The lane possibly takes its name from the ford that crossed a stream that roughly followed the course of Essex Street.
It once marked the boundary between the London estates of Lord Essex, Essex House, and the Earl of Arundel, Arundel House.
Twezers or Tweezers Alley, which in 2016 is blocked due to building works, is the subject of one of the Quit Rents ceremonies of the City of London entered in the Great Roll of the Exchequer since 1235 by which the City must pay the Crown six horseshoes and 61 horseshoe nails for the site of its "Forge". When rendered to the Queen's Remembrancer the items are preserved in his office, and with the permission of the Crown they are loaned to the Corporation of London to be rendered again the following year.
The area was a hiding place for debtors in the 17th century.

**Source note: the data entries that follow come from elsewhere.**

(* ===== verification/ExecutionProtocol.v ===== *)
(** * The dispatch protocol

    What the execution service promises to the repository, the broker and the account it
    works on, as an automaton over its calls: which call it may make after which answers.
    [allowed] and [after] are the automaton; [ServiceProps] proves that every run of the
    service follows it. *)

From Stdlib Require Import ZArith Lia String Ascii List Bool.
From stdpp Require Import base strings option tactics list.
From S2P Require Import Prelude Program PyText PyDecimal PyTime PyHash Contracts OrderLimits OrderStatus ExecModels Identity Finalization ReconciliationData Reconciliation Permits Replacement ReconciliationRaises ExecutionService.

#[local] Open Scope string_scope.
#[local] Open Scope Z_scope.


Definition CANCEL_DUE : string := "REPLACEMENT_CANCEL_DUE".

(** What the service relies on of its ports: that only planning, preparing and acquiring
    report that the cancellation is due, so that the broker has no order of this advance
    when the service turns to cancelling. *)
Definition expected_answer (c : port) (r : M (answer c)) : Prop :=
  match c with
  | PlanBrokerMutation _ _ _ | PrepareBrokerMutation _ _ _ | AcquireBrokerDispatch _ _ => True
  | _ => forall e, r = Raise e -> blocked_code e <> Some CANCEL_DUE
  end.

(** ** The state of the automaton *)

(** Where the broker mutation of this advance is. *)
Inductive phase :=
  | Idle
  | Planned (purpose : ReconciliationPurpose) (plan : BrokerMutationPlan)
  | Ready (purpose : ReconciliationPurpose) (plan : BrokerMutationPlan)
      (permit : BrokerMutationPermit) (attempt : OrderAttempt)
  | Held (purpose : ReconciliationPurpose) (plan : BrokerMutationPlan) (permit_id : uuid)
      (attempt : OrderAttempt) (dispatch : BrokerMutationPermit)
  | Answered (purpose : ReconciliationPurpose) (permit_id : uuid) (nonce : option uuid)
      (observed : OrderAttempt)
  | Ambiguous (purpose : ReconciliationPurpose) (permit_id : uuid) (nonce : option uuid)
  | Dispatched (purpose : ReconciliationPurpose).

(** The phase, and the last answers of the calls that give the service its authority. *)
Record watch := mk_watch {
  w_claim : option ExecutionIntent;
  w_schedule : option BrokerMutationSchedule;
  w_cancel_due : bool;
  w_quotes : option (list OptionSnapshot);
  w_trusted : option datetime;
  w_sweep : option (ReconciliationExpectation * WholeAccountEvidence);
  w_final : option ReconciliationExpectation;
  w_lookup : option (M (option BrokerResult));
  w_certificate : option ExecutionCertificate;
  w_phase : phase;
}.

Definition start : watch := mk_watch None None false None None None None None None Idle.

Definition set_claim c s := mk_watch (Some c) (w_schedule s) (w_cancel_due s) (w_quotes s)
  (w_trusted s) (w_sweep s) (w_final s) (w_lookup s) (w_certificate s) (w_phase s).
Definition set_schedule x s := mk_watch (w_claim s) x (w_cancel_due s) (w_quotes s)
  (w_trusted s) (w_sweep s) (w_final s) (w_lookup s) (w_certificate s) (w_phase s).
Definition set_cancel_due x s := mk_watch (w_claim s) (w_schedule s) x (w_quotes s)
  (w_trusted s) (w_sweep s) (w_final s) (w_lookup s) (w_certificate s) (w_phase s).
Definition set_quotes x s := mk_watch (w_claim s) (w_schedule s) (w_cancel_due s) x
  (w_trusted s) (w_sweep s) (w_final s) (w_lookup s) (w_certificate s) (w_phase s).
Definition set_trusted x s := mk_watch (w_claim s) (w_schedule s) (w_cancel_due s) (w_quotes s)
  x (w_sweep s) (w_final s) (w_lookup s) (w_certificate s) (w_phase s).
Definition set_sweep x s := mk_watch (w_claim s) (w_schedule s) (w_cancel_due s) (w_quotes s)
  (w_trusted s) x (w_final s) (w_lookup s) (w_certificate s) (w_phase s).
Definition set_final x s := mk_watch (w_claim s) (w_schedule s) (w_cancel_due s) (w_quotes s)
  (w_trusted s) (w_sweep s) x (w_lookup s) (w_certificate s) (w_phase s).
Definition set_lookup x s := mk_watch (w_claim s) (w_schedule s) (w_cancel_due s) (w_quotes s)
  (w_trusted s) (w_sweep s) (w_final s) x (w_certificate s) (w_phase s).
Definition set_certificate x s := mk_watch (w_claim s) (w_schedule s) (w_cancel_due s) (w_quotes s)
  (w_trusted s) (w_sweep s) (w_final s) (w_lookup s) x (w_phase s).
Definition set_phase x s := mk_watch (w_claim s) (w_schedule s) (w_cancel_due s) (w_quotes s)
  (w_trusted s) (w_sweep s) (w_final s) (w_lookup s) (w_certificate s) x.

Definition ok {A} (r : M A) : option A := match r with Ok a => Some a | Raise _ => None end.

(** No permit is held: none was acquired, or its dispatch is settled. *)
Definition quiescent (s : watch) : Prop :=
  match w_phase s with Idle | Dispatched _ => True | _ => False end.

(** The reconciliation is the evaluation of the last sweep, against this expectation. *)
Definition evaluated (s : watch) (e : ReconciliationExpectation) (r : WholeAccountReconciliation)
    (evidence : WholeAccountEvidence) : Prop :=
  w_sweep s = Some (e, evidence) /\
  exists now accepted, dt_max now (sw_retrieval_completed_at (we_sweep evidence)) = Ok accepted /\
    evaluate (we_sweep evidence) e accepted = Ok r.

(** The reason to plan a mutation: what the repository scheduled last, or for a
    cancellation also that it was refused a replacement as overdue. *)
Definition scheduled (s : watch) (purpose : ReconciliationPurpose) : Prop :=
  sc_purpose <$> w_schedule s = Some purpose \/ (purpose = CANCEL /\ w_cancel_due s = true).

(** The quotes that planning needs: for an entry or a close nothing; for a roll they are
    valid at the trusted time; a replacement is computed from them at the scheduled time. *)
Definition quoted (s : watch) (claim : ExecutionIntent) (purpose : ReconciliationPurpose)
    (replacement : option OrderAttempt) : Prop :=
  match purpose with
  | SUBMIT => replacement = None /\
      (oe_action (ei_envelope claim) = EX_ROLL -> exists snapshots trusted,
         w_quotes s = Some snapshots /\ w_trusted s = Some trusted /\
         _validate_roll_quote_authority claim snapshots trusted = Ok tt)
  | REPLACE => exists target attempt snapshots schedule, replacement = Some attempt /\
      w_quotes s = Some snapshots /\ w_schedule s = Some schedule /\
      _replacement_attempt claim target snapshots (sc_timing_authority_at schedule) = Ok attempt
  | _ => replacement = None
  end.

Section Protocol.
(** The actor of this advance. *)
Context (actor : Actor).

(** The claim is the one the repository returned. *)
Definition claimed (s : watch) (claim : ExecutionIntent) : Prop := w_claim s = Some claim.

(** It is the actor's, on a standard contract. *)
Definition authorised (s : watch) (claim : ExecutionIntent) : Prop :=
  claimed s claim /\ ei_claimed_by claim = Some actor /\ ei_state claim <> TERMINAL /\
  _validate_standard_contract_envelope (ei_envelope claim) = Ok tt.

Definition allowed (s : watch) (c : port) : Prop :=
  match c with
  | ClaimIntentCall _ a _ _ _ => quiescent s /\ a = actor
  | GetIntentCall _ => quiescent s
  | NextBrokerMutation claim => authorised s claim /\ w_phase s = Idle
  | TrustedExecutionTime claim | FinalReconciliationExpectation claim
  | TargetedLookupAuthority claim => quiescent s /\ claimed s claim
  | PlanBrokerMutation claim purpose replacement =>
      authorised s claim /\ w_phase s = Idle /\ scheduled s purpose /\
      quoted s claim purpose replacement
  | PrepareBrokerMutation r attempt claim =>
      authorised s claim /\
      match w_phase s with
      | Planned _ plan => attempt = pl_attempt plan /\ exists ev, evaluated s (pl_expectation plan) r ev
      | _ => False
      end
  | AcquireBrokerDispatch permit_id claim =>
      authorised s claim /\
      match w_phase s with Ready _ _ permit _ => permit_id = bp_permit_id permit | _ => False end
  | BrokerSubmit envelope client_id =>
      match w_phase s with
      | Held SUBMIT plan _ _ dispatch =>
          is_Some (bp_dispatch_nonce dispatch) /\ ei_envelope <$> w_claim s = Some envelope /\
          client_id = oa_client_order_id (pl_attempt plan)
      | _ => False
      end
  | BrokerReplace target client_id limit =>
      match w_phase s with
      | Held REPLACE plan _ attempt dispatch =>
          is_Some (bp_dispatch_nonce dispatch) /\
          bp_target_provider_order_id dispatch = Some target /\
          client_id = oa_client_order_id (pl_attempt plan) /\
          exists claim, w_claim s = Some claim /\
            limit = default (oe_minimum_limit (ei_envelope claim)) (oa_limit_price attempt)
      | _ => False
      end
  | BrokerCancel target =>
      match w_phase s with
      | Held CANCEL _ _ _ dispatch =>
          is_Some (bp_dispatch_nonce dispatch) /\ bp_target_provider_order_id dispatch = Some target
      | _ => False
      end
  | MarkBrokerDispatchAmbiguous permit_id nonce claim =>
      claimed s claim /\
      match w_phase s with
      | Ambiguous _ held held_nonce => permit_id = held /\ Some nonce = held_nonce
      | _ => False
      end
  | RecordAttemptObservation permit_id observed DISPATCH_OUTCOME claim nonce =>
      claimed s claim /\
      match w_phase s with
      | Answered _ held held_nonce answered =>
          permit_id = held /\ nonce = held_nonce /\ observed = answered
      | _ => False
      end
  | RecordAttemptObservation _ observed TARGETED_LOOKUP claim nonce =>
      claimed s claim /\ quiescent s /\ nonce = None /\
      exists current result, w_lookup s = Some (Ok (Some result)) /\
        observed = with_result current result
  | RecordAttemptObservation _ _ TARGETED_LOOKUP_FAILURE _ _ => False
  | RecordAttemptAbsence _ source claim =>
      claimed s claim /\ quiescent s /\ source = TARGETED_LOOKUP /\ w_lookup s = Some (Ok None)
  | RecordAttemptLookupFailure _ claim =>
      claimed s claim /\ quiescent s /\ w_lookup s = Some (Raise AmbiguousBrokerResponse)
  | FinalizeExecutionAuthorized _ r _ claim greeks =>
      claimed s claim /\ quiescent s /\ exists e ev, w_final s = Some e /\ evaluated s e r ev /\
        greeks = we_position_greeks ev
  | CollectSweep e =>
      match w_phase s with
      | Planned _ plan => e = pl_expectation plan /\ w_sweep s = None
      | _ => quiescent s /\ w_final s = Some e
      end
  | AttemptsFor intent_id | ExecutionAttemptsFor intent_id =>
      quiescent s /\ ei_intent_id <$> w_claim s = Some intent_id
  | GetExecutionCertificate certificate_id => exists claim, w_claim s = Some claim /\
      quiescent s /\ ei_claimed_by claim = Some actor /\
      certificate_id = expected_certificate_id (ei_digest claim)
  | BrokerLookup _ => quiescent s
  | CollectQuotes symbols => exists claim, authorised s claim /\ w_phase s = Idle /\
      symbols = map li_symbol (oe_legs (ei_envelope claim))
  end.
End Protocol.

(** Preparing or acquiring failed: perhaps because the cancellation is due. *)
Definition refused (e : exn) (s : watch) : watch :=
  set_cancel_due (bool_decide (blocked_code e = Some CANCEL_DUE)) (set_phase Idle s).

(** Without its sweep the mutation is not planned any more. *)
Definition unplanned (s : watch) : watch :=
  match w_phase s with Planned _ _ => set_phase Idle s | _ => s end.

(** The broker answered or did not. *)
Definition dispatched (r : M BrokerResult) (s : watch) : watch :=
  match w_phase s with
  | Held purpose plan permit_id attempt dispatch =>
      let base := if decide (purpose = REPLACE) then attempt else pl_attempt plan in
      let nonce := bp_dispatch_nonce dispatch in
      match r with
      | Ok result => set_phase (Answered purpose permit_id nonce (with_result base result)) s
      | Raise AmbiguousBrokerResponse => set_phase (Ambiguous purpose permit_id nonce) s
      | Raise _ => set_phase (Dispatched purpose) s
      end
  | _ => s
  end.

(** The outcome is recorded or marked: the dispatch is over. *)
Definition settled (s : watch) : watch :=
  match w_phase s with
  | Answered purpose _ _ _ | Ambiguous purpose _ _ => set_phase (Dispatched purpose) s
  | _ => s
  end.

Definition after (s : watch) (c : port) : M (answer c) -> watch :=
  match c with
  | ClaimIntentCall _ _ _ _ _ | GetIntentCall _ => fun r =>
      match ok r with Some claim => set_claim claim s | None => s end
  | NextBrokerMutation _ => fun r =>
      set_schedule (match r with Ok schedule => schedule | Raise _ => None end) s
  | TrustedExecutionTime _ => fun r => set_trusted (ok r) s
  | PlanBrokerMutation _ purpose _ => fun r =>
      match r with
      | Ok plan => set_sweep None (set_phase (Planned purpose plan) s)
      | Raise _ => s
      end
  | PrepareBrokerMutation _ _ _ => fun r =>
      match w_phase s, r with
      | Planned purpose plan, Ok prepared =>
          match pr_permit prepared, pr_attempt prepared with
          | Some permit, Some attempt => set_phase (Ready purpose plan permit attempt) s
          | _, _ => set_phase Idle s
          end
      | _, Raise e => refused e s
      | _, _ => s
      end
  | AcquireBrokerDispatch permit_id _ => fun r =>
      match w_phase s, r with
      | Ready purpose plan _ attempt, Ok dispatch =>
          set_phase (Held purpose plan permit_id attempt dispatch) s
      | _, Raise e => refused e s
      | _, _ => s
      end
  | BrokerSubmit _ _ | BrokerReplace _ _ _ | BrokerCancel _ => fun r => dispatched r s
  | MarkBrokerDispatchAmbiguous _ _ _ => fun _ => settled s
  | RecordAttemptObservation _ _ _ _ _ => fun _ => settled s
  | BrokerLookup _ => fun r => set_lookup (Some r) s
  | CollectSweep e => fun r =>
      match r with
      | Ok evidence => set_sweep (Some (e, evidence)) s
      | Raise _ => set_sweep None (unplanned s)
      end
  | FinalReconciliationExpectation _ => fun r => set_final (ok r) s
  | FinalizeExecutionAuthorized _ _ _ _ _ => fun r =>
      match r with Ok (Some certificate) => set_certificate (Some certificate) s | _ => s end
  | GetExecutionCertificate _ => fun r =>
      match r with Ok certificate => set_certificate (Some certificate) s | _ => s end
  | CollectQuotes _ => fun r => set_quotes (ok r) s
  | RecordAttemptAbsence _ _ _ | RecordAttemptLookupFailure _ _ | AttemptsFor _
  | ExecutionAttemptsFor _ | TargetedLookupAuthority _ => fun _ => s
  end.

The lane once contained a cook's shop owned by one Phipps, a black man, whose death in 1722 was sufficiently notable to be mentioned in a work on the parish dated 1876 along with the fact that his coffin had six black pall-bearers and 'sixty or seventy others of the same complexion, and about the same number of "English people" brought up the rear.'
By the 1870s, there were three printing works in the lane, possibly reflecting its proximity to Fleet Street. The Illustrated London News was published from 198 Strand on the corner with Milford Lane and as the paper expanded it acquired Milford House and other buildings in the lane. Greyhound Court was a western siding in the 1870s named after The Greyhound public house to the south opposite Little Essex Street. An infants school was two buildings south, replacing the house of the rector of St. Clement Danes, A second public house stood at the fork in the street where the lane turns east at Twezers Alley.